Banyak yang kurenungkan. Dari sebuah kalimat pendek ini spontan aku memikirkan tentang cinta. Klise memang. Walaupun terlihat konyol dan mudah emosi, I've always remained an impossible romantic. Dan itu yang takkan berubah. Tapi kadang, cinta dalam arti luas. Yang aku pikirkan bukan hanya perasaan cinta terhadap satu individu, tapi juga perasaan sayangku kepada orang-orang terdekat yang selalu kurindukan hadirnya. Kemudian agamaku. Tuhanku. Hal ini membuatku bertanya kenapa orang-orang yang kusayang hadir lebih dulu di benakku, baru kemudian Tuhan? Dan kenapa perasaan itu tak bisa sama besarnya untuk agamaku sendiri?
Akhir-akhir ini ada banyak hal yang membuatku ingin mendekat kepada-Nya. Dua kali hilangnya kartu atm, hilangnya dompet adik (yang Alhamdullilah dikembalikan), Bulan ramadhan yang mendekat, tambahnya umurku bulan depan, dan terutama hari-hari yang tak ubahnya kulalui dengan perasaan hampa. Aku memang manusia picik. Diterpa cobaan sedikit saja baru usaha puasa sunah dan sholat tanpa bolong-bolong secara konsisten. Tetapi terlebih-lebih karena ada satu hal yang sedang mengusik pikiranku.
Hari ini pulang dari kelas aku berjalan kaki dari nana sampai rumah di petchburi. Itu yang aku paling suka disini- tersedianya tempat berjalan kaki karena aku suka jalan kaki sendirian. Dan aku suka jalan kaki untuk melihat pemandangan menarik, atau tempat-tempat unik, dan juga untuk berpikir. Tiap hentakan kaki rasanya kurang afdol jika aku tidak mulai mempertanyaan tentang arti keberadaanku selama tinggal di Bangkok ini. Emang dasar sakit jiwa...Lalu entah dari mana, kalimat itu menghantam pikiranku. Hatiku terasa teriris sesuatu yang tajam. Dan bagaimanapun aku mencoba mengabaikannya hal yang pertama muncul dibenak adalah perasaanku saat ini kepada salah seorang sahabatku.
Baru kali ini selama lebih dari 7 tahun persahabatan kita, aku bertengkar dengannya hingga memakinya.
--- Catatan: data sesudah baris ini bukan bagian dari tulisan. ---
Lemma some_first_throw pre : forall x post w rs w1 e w2,
    mapM cb pre w = (Normal rs, w1) -> none_truthy rs = true ->
    cb x w1 = (Throw e, w2) ->
    some cb (pre ++ x :: post) w = (Throw e, w2).
Proof.
  induction pre as [| y pre IH]; intros x post w rs w1 e w2 Hrun Hnone Hx;
    simpl in *.
  - inversion Hrun; subst. unfold bind. rewrite Hx. reflexivity.
  - unfold bind in *. step_run (cb y) w; [| discriminate].
    step_run (mapM cb pre) w0; [| discriminate].
    inversion Hrun; subst. simpl in Hnone.
    apply andb_true_iff in Hnone as [Hy Hrs].
    apply negb_true_iff in Hy. rewrite Hy. eauto.
Qed.

Lemma every_app l1 l2 : forall w,
    every cb (l1 ++ l2) w =
    match every cb l1 w with
    | (Normal true, w1) => every cb l2 w1
    | other => other
    end.
Proof.
  induction l1 as [| x l1 IH]; intros w; simpl; [reflexivity |].
  unfold bind. step_run (cb x) w; [| reflexivity].
  destruct (truthy r); [apply IH | reflexivity].
Qed.

Lemma some_app l1 l2 : forall w,
    some cb (l1 ++ l2) w =
    match some cb l1 w with
    | (Normal false, w1) => some cb l2 w1
    | other => other
    end.
Proof.
  induction l1 as [| x l1 IH]; intros w; simpl; [reflexivity |].
  unfold bind. step_run (cb x) w; [| reflexivity].
  destruct (truthy r); [reflexivity | apply IH].
Qed.

Lemma mapM_In l : forall x w rs w',
    mapM cb l w = (Normal rs, w') -> In x l ->
    exists w1 r w2, cb x w1 = (Normal r, w2) /\ In r rs.
Proof.
  induction l as [| y l IH]; intros x w rs w' Hrun Hin; simpl in *;
    [contradiction |].
  unfold bind in Hrun. step_run (cb y) w; [| discriminate].
  step_run (mapM cb l) w0; [| discriminate].
  inversion Hrun; subst.
  destruct Hin as [-> | Hin].
  - exists w, r, w0. split; [exact E | left; reflexivity].
  - destruct (IH x w0 r0 w' E0 Hin) as (w1 & r' & w2 & Hx & Hr).
    exists w1, r', w2. split; [exact Hx | right; exact Hr].
Qed.
End MoreScans.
Timbul rasa benci dari egoku yang kuakui sebesar gunung timbuktu, mungkin. Dia, salah seorang yang seharusnya paling memahamiku - telah mencemooh hal yang paling sensitif tentang situasiku saat ini. Rasanya, kok ya sakit hati ya. Kenapa orang yang paling kupercaya bisa setega itu. Rasanya secara impulsif ingin kuhilangkan dia dari hidupku, walaupun aku tahu betul itu sama sekali tidak mungkin. Hubungan kita memang sedari dulu rumit, tapi dalam. Aku sayang dia seperti keluarga. Aku sama sekali tak ingin kehilangannya. Hubungan yang disertai perasaan yang dulu kusandangkan dengan arti keabadian tadi. Tapi sekarang? Betapa anehnya perasaan manusia yang bisa bertahan bertahun-tahun tapi berubah setika dalam hitungan detik.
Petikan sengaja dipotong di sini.